● **Task statement**
Up to and including the line containing "id (pd_trigger d)", please reproduce the lines of the listing below, starting from the top.

[Supplied records Boundary: Start]

(* ===== verification/Drafts.v ===== *)
(** * Pending drafts (drafts.ts)

    The alter's replies that wait for the owner.  The store keeps them in
    memory and serialises its writes: [flush] takes a snapshot when it is
    called and chains the write behind the earlier ones, swallowing failures.
    The chain is the queue [ds_queue] of snapshots not yet written. *)

From S2P Require Import Prelude JsString Json.
#[local] Open Scope Z_scope.

Record PendingDraft := mkDraft {
  pd_id : list Z; pd_fp : list Z; pd_gid : option (list Z); pd_name : list Z; pd_body : list Z;
  pd_createdAt : list Z; pd_reason : list Z; pd_trigger : option json;
  pd_sessionId : option (list Z); pd_agent : option (list Z) }.

Definition strd (v : option json) : list Z := as_string v ?? [].

(** [new Date(0).toISOString()]. *)
Definition EPOCH_ISO : list Z := js "1970-01-01T00:00:00.000Z".

Definition normalize_draft (value : json) : option PendingDraft :=
  if negb (is_object value) then None
  else
    let id := strd (get value (js "id")) in
    let f := strd (get value (js "fp")) in
    if jeqb id [] || jeqb f [] then None
    else
      let trigger := match get value (js "trigger") with
                     | Some t => if is_object t then Some t else None
                     | None => None
                     end in
      Some (mkDraft id f (non_empty (strd (get value (js "gid")))) (or_str (strd (get value (js "name"))) f)
              (strd (get value (js "body"))) (or_str (strd (get value (js "createdAt"))) EPOCH_ISO)
              (or_str (strd (get value (js "reason"))) (js "unknown-trigger")) trigger
              (non_empty (strd (get value (js "sessionId")))) (non_empty (strd (get value (js "agent"))))).

Definition encode_draft (d : PendingDraft) : json :=
  JObj ([(js "fp", JStr (pd_fp d)); (js "name", JStr (pd_name d)); (js "body", JStr (pd_body d));
         (js "reason", JStr (pd_reason d)); (js "id", JStr (pd_id d)); (js "createdAt", JStr (pd_createdAt d))]
        ++ opt_prop (js "gid") JStr (pd_gid d) ++ opt_prop (js "trigger") id (pd_trigger d)
        ++ opt_prop (js "sessionId") JStr (pd_sessionId d) ++ opt_prop (js "agent") JStr (pd_agent d)).

Definition encode_pending (l : list PendingDraft) : json := JObj [(js "drafts", JArr (map encode_draft l))].

Record DraftStore := mkDS {
  ds_drafts : list PendingDraft;
  ds_loaded : bool;
  ds_queue : list json;       (** snapshots chained on [writing], oldest first *)
  ds_file : option json;
}.

(** [raw.drafts] of a parsed file ([null] throws and reads as empty). *)
Definition read_drafts (file : option json) : list PendingDraft :=
  match file with
  | Some raw => match get raw (js "drafts") with Some (JArr l) => omap normalize_draft l | _ => [] end
  | None => []
  end.

Definition load_drafts (s : DraftStore) : DraftStore :=
  mkDS (read_drafts (ds_file s)) true (ds_queue s) (ds_file s).

Definition list_drafts (f : option (list Z)) (s : DraftStore) : list PendingDraft :=
  match f with None => ds_drafts s | Some f => filterb (λ d, jeqb (pd_fp d) f) (ds_drafts s) end.

Definition get_draft (id : list Z) (s : DraftStore) : option PendingDraft :=
  findb (λ d, jeqb (pd_id d) id) (ds_drafts s).

Definition count_drafts (f : option (list Z)) (s : DraftStore) : nat := length (list_drafts f s).

(** The loop of [counts]. *)
Definition counts (s : DraftStore) : gmap (list Z) nat :=
  fold_left (λ out d, <[pd_fp d := ((out !! pd_fp d ?? 0) + 1)%nat]> out) (ds_drafts s) ∅.

Definition flush (s : DraftStore) : DraftStore :=
  mkDS (ds_drafts s) (ds_loaded s) (ds_queue s ++ [encode_pending (ds_drafts s)]) (ds_file s).

(** [add]: [fresh] is the generated id, [now] the ISO time, both used when the
    caller gave none ([None] in [id], [createdAt]). *)
Definition add_draft (fresh now : list Z) (id createdAt : option (list Z)) (d : PendingDraft) (s : DraftStore)
  : DraftStore * PendingDraft :=
  let record := mkDraft (id ?? fresh) (pd_fp d) (pd_gid d) (pd_name d) (pd_body d) (createdAt ?? now)
                  (pd_reason d) (pd_trigger d) (pd_sessionId d) (pd_agent d) in
  (flush (mkDS (ds_drafts s ++ [record]) (ds_loaded s) (ds_queue s) (ds_file s)), record).

Definition remove_draft (id : list Z) (s : DraftStore) : DraftStore * option PendingDraft :=
  match get_draft id s with
  | None => (s, None)
  | Some found =>
      (flush (mkDS (filterb (λ d, negb (jeqb (pd_id d) id)) (ds_drafts s)) (ds_loaded s) (ds_queue s) (ds_file s)),
       Some found)
  end.

Definition removeAll_drafts (f : list Z) (s : DraftStore) : DraftStore * nat :=
  let kept := filterb (λ d, negb (jeqb (pd_fp d) f)) (ds_drafts s) in
  let s1 := mkDS kept (ds_loaded s) (ds_queue s) (ds_file s) in
  let s2 := if bool_decide (length kept = length (ds_drafts s)) then s1 else flush s1 in
  (s2, (length (ds_drafts s) - length kept)%nat).

(** The next chained write runs; [ok]: [mkdir] and [writeFile] succeed. *)
Definition write_next (ok : bool) (s : DraftStore) : DraftStore :=
  match ds_queue s with
  | [] => s
  | snap :: rest => mkDS (ds_drafts s) (ds_loaded s) rest (if ok then Some snap else ds_file s)
  end.

(** * Theorems *)

(** ** Round trip of one draft *)

Definition draft_wf (d : PendingDraft) : Prop :=
  pd_id d ≠ [] ∧ pd_fp d ≠ [] ∧ pd_gid d ≠ Some [] ∧ pd_name d ≠ [] ∧ pd_createdAt d ≠ [] ∧ pd_reason d ≠ [] ∧
  (∀ t, pd_trigger d = Some t → is_object t = true) ∧ pd_sessionId d ≠ Some [] ∧ pd_agent d ≠ Some [].

Lemma get_encode_draft d :
  let e := encode_draft d in
  get e (js "id") = Some (JStr (pd_id d)) ∧ get e (js "fp") = Some (JStr (pd_fp d)) ∧
  get e (js "gid") = JStr <$> pd_gid d ∧ get e (js "name") = Some (JStr (pd_name d)) ∧
  get e (js "body") = Some (JStr (pd_body d)) ∧ get e (js "createdAt") = Some (JStr (pd_createdAt d)) ∧
  get e (js "reason") = Some (JStr (pd_reason d)) ∧ get e (js "trigger") = pd_trigger d ∧
  get e (js "sessionId") = JStr <$> pd_sessionId d ∧ get e (js "agent") = JStr <$> pd_agent d.
Proof.
  destruct d as [i f g n b c r t s a]. unfold encode_draft, get.
  destruct g, t, s, a;
    cbn [opt_prop app prop_of pd_id pd_fp pd_gid pd_name pd_body pd_createdAt pd_reason pd_trigger pd_sessionId pd_agent fmap option_fmap option_map id];
    js_keys; done.
Qed.

Lemma or_str_id s t : s ≠ [] → or_str s t = s.
Proof. intros Hs. unfold or_str. by rewrite (proj2 (jeqb_neq _ _) Hs). Qed.

Lemma non_empty_strd o : o ≠ Some [] → non_empty (strd (JStr <$> o)) = o.
Proof.
  destruct o as [x|]; simpl; [|done]. intros Hx. apply non_empty_Some. split; [done|]. congruence.
Qed.

Lemma normalize_encode_draft d : draft_wf d → normalize_draft (encode_draft d) = Some d.
Proof.
  intros (Hid & Hfp & Hg & Hn & Hc & Hr & Ht & Hs & Ha). unfold normalize_draft.
  change (is_object (encode_draft d)) with true. cbn [negb].
  destruct (get_encode_draft d) as (-> & -> & -> & -> & -> & -> & -> & -> & -> & ->).
  change (strd (Some (JStr ?x))) with x. rewrite (proj2 (jeqb_neq _ _) Hid), (proj2 (jeqb_neq _ _) Hfp). cbn [orb].
  rewrite !or_str_id, !non_empty_strd by done.
  assert (match pd_trigger d with Some t => if is_object t then Some t else None | None => None end = pd_trigger d) as ->.
  { destruct (pd_trigger d) as [t|]; [by rewrite (Ht t)|done]. }
  by destruct d.
Qed.

Lemma or_str_nonempty s t : t ≠ [] → or_str s t ≠ [].
Proof. intros Ht. unfold or_str. destruct (jeqb s []) eqn:E; [done|]. by apply jeqb_neq in E. Qed.

Lemma normalize_draft_wf v d : normalize_draft v = Some d → draft_wf d.
Proof.
  unfold normalize_draft. case_match; [done|]. case_match eqn:E; [done|]. bools.
  apply jeqb_neq in H0. apply jeqb_neq in H1. intros [= <-].
  repeat split; simpl; try done; try (intros [_ ?]%non_empty_Some; done); try (by apply or_str_nonempty).
  intros t. destruct (get v (js "trigger")) as [t'|]; [|done]. case_match; [|done]. by intros [= <-].
Qed.

Lemma read_encode_pending l : (∀ d, d ∈ l → draft_wf d) → read_drafts (Some (encode_pending l)) = l.
Proof.
  intros Hall. change (read_drafts (Some (encode_pending l))) with (omap normalize_draft (map encode_draft l)).
  induction l as [|d l IH]; simpl; [done|].
  rewrite normalize_encode_draft by (apply Hall; set_solver). f_equal. apply IH. set_solver.
Qed.

(** ** The write chain *)

(** Steps of the store and of its write chain.  Drafts come in well-formed. *)
Inductive draft_step : DraftStore → DraftStore → Prop :=
| dst_add fresh now id createdAt d s :
    draft_wf (add_draft fresh now id createdAt d s).2 → draft_step s (add_draft fresh now id createdAt d s).1
| dst_remove id s : draft_step s (remove_draft id s).1
| dst_removeAll f s : draft_step s (removeAll_drafts f s).1
| dst_write s : draft_step s (write_next true s).

(** The newest snapshot (queued, or else written) is the current list. *)
Definition chain_ok (s : DraftStore) : Prop :=
  (∀ d, d ∈ ds_drafts s → draft_wf d) ∧
  match last (ds_queue s) with
  | Some snap => snap = encode_pending (ds_drafts s)
  | None => read_drafts (ds_file s) = ds_drafts s
  end.

Lemma flush_chain_ok s : (∀ d, d ∈ ds_drafts s → draft_wf d) → chain_ok (flush s).
Proof. intros Hall. split; [done|]. simpl. by rewrite last_snoc. Qed.

Lemma filterb_length_eq {A} (f : A → bool) l : length (filterb f l) = length l → filterb f l = l.
Proof.
  induction l as [|x l IH]; simpl; [done|]. destruct (f x); simpl; intros Hl; [f_equal; apply IH; lia|].
  pose proof (filterb_length f l). lia.
Qed.

Lemma draft_step_ok s s' : draft_step s s' → chain_ok s → chain_ok s'.
Proof.
  intros Hstep [Hall Hq]. destruct Hstep as [fresh now id createdAt d s Hd|id s|f s|s].
  - apply flush_chain_ok. simpl. intros x. rewrite elem_of_app, list_elem_of_singleton. intros [?| ->]; auto.
  - unfold remove_draft. destruct (get_draft id s); [|exact (conj Hall Hq)]. apply flush_chain_ok. simpl.
    intros x [? _]%elem_of_filterb. auto.
  - unfold removeAll_drafts. simpl. case_bool_decide as Hl.
    + apply filterb_length_eq in Hl. rewrite Hl. by split.
    + apply flush_chain_ok. simpl. intros x [? _]%elem_of_filterb. auto.
  - unfold write_next. destruct (ds_queue s) as [|snap rest] eqn:E; [split; [done|by rewrite E]|].
    split; [done|]. simpl. rewrite last_cons in Hq. destruct (last rest) eqn:El; [done|].
    simpl in Hq. rewrite Hq. by apply read_encode_pending.
Qed.

(** The chained writes never let an older snapshot win: starting from a
    loaded store, after any interleaving of additions, removals and completed
    writes, once the chain has drained a restart reads exactly the drafts in
    memory (and until then the newest queued snapshot holds them). *)
Theorem drafts_drained (file : option json) (s : DraftStore)
    (Hreach : rtc draft_step (load_drafts (mkDS [] false [] file)) s) (Hdrained : ds_queue s = []) :
  ds_drafts (load_drafts s) = ds_drafts s.
Proof.
  assert (chain_ok (load_drafts (mkDS [] false [] file))) as H0.
  { split; [|done]. intros d Hd. simpl in Hd. unfold read_drafts in Hd. repeat case_match; try set_solver.
    apply list_elem_of_omap in Hd as (v & _ & Hv). by eapply normalize_draft_wf. }
  assert (chain_ok s) as [_ Hs].
  { clear Hdrained. induction Hreach as [|s1 s2 s3 Hstep _ IH]; [done|]. apply IH. by apply (draft_step_ok s1). }
  rewrite Hdrained in Hs. done.
Qed.

Definition sample_draft : PendingDraft :=
  mkDraft [] (js "F1") None (js "Ann") (js "hello") [] (js "draft-tier") None None None.

Lemma drafts_drained_witness :
  let s0 := load_drafts (mkDS [] false [] None) in
  let s1 := (add_draft (js "d1") (js "t") None None sample_draft s0).1 in
  let s := write_next true (write_next true (remove_draft (js "d1") s1).1) in
  ds_queue s = [] ∧ ds_drafts (load_drafts s) = [] ∧ ds_drafts (load_drafts s) = ds_drafts s.
Proof.
  intros s0 s1 s. split_and!; [reflexivity|vm_compute; reflexivity|]. apply (drafts_drained None s); [|reflexivity].
  eapply rtc_l; [apply (dst_add (js "d1") (js "t") None None sample_draft)|].
  { vm_compute. repeat split; congruence. }
  eapply rtc_l; [apply (dst_remove (js "d1"))|].
  eapply rtc_l; [apply dst_write|]. eapply rtc_l; [apply dst_write|]. apply rtc_refl.
Defined.

(** ** Counting *)

Lemma counts_fold (l : list PendingDraft) (m : gmap (list Z) nat) (f : list Z) :
  (fold_left (λ out d, <[pd_fp d := ((out !! pd_fp d ?? 0) + 1)%nat]> out) l m !! f ?? 0%nat) =
  ((m !! f ?? 0%nat) + length (filterb (λ d, jeqb (pd_fp d) f) l))%nat.
Proof.
  revert m. induction l as [|d l IH]; intros m; simpl; [lia|]. rewrite IH.
  destruct (jeqb (pd_fp d) f) eqn:E.
  - apply jeqb_eq in E as <-. rewrite lookup_insert_eq. simpl. lia.
  - apply jeqb_neq in E. by rewrite lookup_insert_ne.
Qed.

Lemma removeAll_kept f s :
  ds_drafts (removeAll_drafts f s).1 = filterb (λ d, negb (jeqb (pd_fp d) f)) (ds_drafts s).
Proof. unfold removeAll_drafts. simpl. by case_bool_decide. Qed.

(** The per-friend badge equals the number of drafts listed for that
    friend, and removing a friend's drafts reports exactly that number and
    leaves the other friends' drafts, in order. *)
Theorem counts_list (s : DraftStore) (f : list Z) :
  (counts s !! f ?? 0%nat) = count_drafts (Some f) s ∧
  (removeAll_drafts f s).2 = count_drafts (Some f) s ∧
  ∀ g, list_drafts (Some g) (removeAll_drafts f s).1 = if decide (g = f) then [] else list_drafts (Some g) s.
Proof.
  split_and!.
  - unfold counts. rewrite counts_fold, lookup_empty. done.
  - unfold removeAll_drafts, count_drafts, list_drafts. simpl.
    induction (ds_drafts s) as [|d l IH]; simpl; [done|].
    pose proof (filterb_length (λ d, negb (jeqb (pd_fp d) f)) l).
    destruct (jeqb (pd_fp d) f); simpl; lia.
  - intros g. unfold list_drafts. rewrite removeAll_kept.
    induction (ds_drafts s) as [|d l IH]; simpl; [by case_decide|].
    destruct (jeqb (pd_fp d) f) eqn:E; simpl; rewrite IH.
    + apply jeqb_eq in E. case_decide; [done|]. rewrite (proj2 (jeqb_neq (pd_fp d) g)) by congruence. done.
    + apply jeqb_neq in E. case_decide as Hg; [|done]. subst. by rewrite (proj2 (jeqb_neq _ _) E).
Qed.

[Supplied records Boundary: End]

● **Task solution**
(* ===== verification/Drafts.v ===== *)
(** * Pending drafts (drafts.ts)

    The alter's replies that wait for the owner.  The store keeps them in
    memory and serialises its writes: [flush] takes a snapshot when it is
    called and chains the write behind the earlier ones, swallowing failures.
    The chain is the queue [ds_queue] of snapshots not yet written. *)

From S2P Require Import Prelude JsString Json.
#[local] Open Scope Z_scope.

Record PendingDraft := mkDraft {
  pd_id : list Z; pd_fp : list Z; pd_gid : option (list Z); pd_name : list Z; pd_body : list Z;
  pd_createdAt : list Z; pd_reason : list Z; pd_trigger : option json;
  pd_sessionId : option (list Z); pd_agent : option (list Z) }.

Definition strd (v : option json) : list Z := as_string v ?? [].

(** [new Date(0).toISOString()]. *)
Definition EPOCH_ISO : list Z := js "1970-01-01T00:00:00.000Z".

Definition normalize_draft (value : json) : option PendingDraft :=
  if negb (is_object value) then None
  else
    let id := strd (get value (js "id")) in
    let f := strd (get value (js "fp")) in
    if jeqb id [] || jeqb f [] then None
    else
      let trigger := match get value (js "trigger") with
                     | Some t => if is_object t then Some t else None
                     | None => None
                     end in
      Some (mkDraft id f (non_empty (strd (get value (js "gid")))) (or_str (strd (get value (js "name"))) f)
              (strd (get value (js "body"))) (or_str (strd (get value (js "createdAt"))) EPOCH_ISO)
              (or_str (strd (get value (js "reason"))) (js "unknown-trigger")) trigger
              (non_empty (strd (get value (js "sessionId")))) (non_empty (strd (get value (js "agent"))))).

Definition encode_draft (d : PendingDraft) : json :=
  JObj ([(js "fp", JStr (pd_fp d)); (js "name", JStr (pd_name d)); (js "body", JStr (pd_body d));
         (js "reason", JStr (pd_reason d)); (js "id", JStr (pd_id d)); (js "createdAt", JStr (pd_createdAt d))]
        ++ opt_prop (js "gid") JStr (pd_gid d) ++ opt_prop (js "trigger") id (pd_trigger d)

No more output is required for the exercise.